Lemma f_div_pow2 (m : positive) (e f : Z) :
  normal m -> -1074 <= e - f - 53 ->
  f_div (S754_finite false m e) (S754_finite false (2 ^ 52) f) = fin_or_inf m (e - f - 52).
Proof.
  intros Hm He. unfold f_div, SFdiv, SFdiv_core_binary. cbv zeta. cbn [Zdigits2 xorb].
  rewrite (digits2_normal m Hm), (digits2_normal _ normal_two52).
  assert (Z.min (fexp f_prec f_emax (53 + e - (53 + f))) (e - f) = e - f - 53) as ->
    by (unfold fexp, emin, f_prec, f_emax; lia).
  replace (e - f - (e - f - 53)) with 53 by lia. cbv iota.
  assert (Z.div_eucl (Z.shiftl (Z.pos m) 53) (Z.pos (2 ^ 52)) = (2 * Z.pos m, 0)) as ->.
  { rewrite Z.shiftl_mul_pow2 by lia.
    pose proof (Z.div_mod (Z.pos m * 2 ^ 53) (Z.pos (2 ^ 52)) ltac:(done)) as E. unfold Z.div, Z.modulo in E.
    pose proof (Z.mod_pos_bound (Z.pos m * 2 ^ 53) (Z.pos (2 ^ 52)) ltac:(done)) as E'. unfold Z.modulo in E'.
    destruct (Z.div_eucl _ _) as [q r]. change (Z.pos (2 ^ 52)) with 4503599627370496 in *. f_equal; lia. }
  replace (e - f - 52) with (e - f - 53 + 1) by lia. apply binary_round_aux_of; [done|lia|].
  apply shr_fexp_twice; [done|lia].
Qed.

(** A scaled significand against a smaller one. *)
Lemma f_ltb_scaled (m p : positive) (e f : Z) :
  (p <= m)%positive -> f_ltb (S754_finite false m e) (S754_finite false p f) = (e <? f).
Proof.
  intros Hm. unfold f_ltb, SFltb, SFcompare, Z.ltb. destruct (e ?= f); [|done..].
  change (Pos.compare_cont Eq m p) with (m ?= p)%positive. destruct (Pos.compare_spec m p); [done|lia|done].
Qed.

Lemma f_ltb_pow2 (m : positive) (e f : Z) :
  normal m -> f_ltb (S754_finite false m e) (S754_finite false (2 ^ 52) f) = (e <? f).
Proof. intros [Hm _]. apply f_ltb_scaled. apply Pos2Z.pos_le_pos in Hm. exact Hm. Qed.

★ ★ ★

### TASK TO COMPLETE
Whenever a line in the listing above includes the word "Lemma", return that line.

### ANSWER AREA
Lemma f_div_pow2 (m : positive) (e f : Z) :
Lemma f_ltb_scaled (m p : positive) (e f : Z) :
Lemma f_ltb_pow2 (m : positive) (e f : Z) :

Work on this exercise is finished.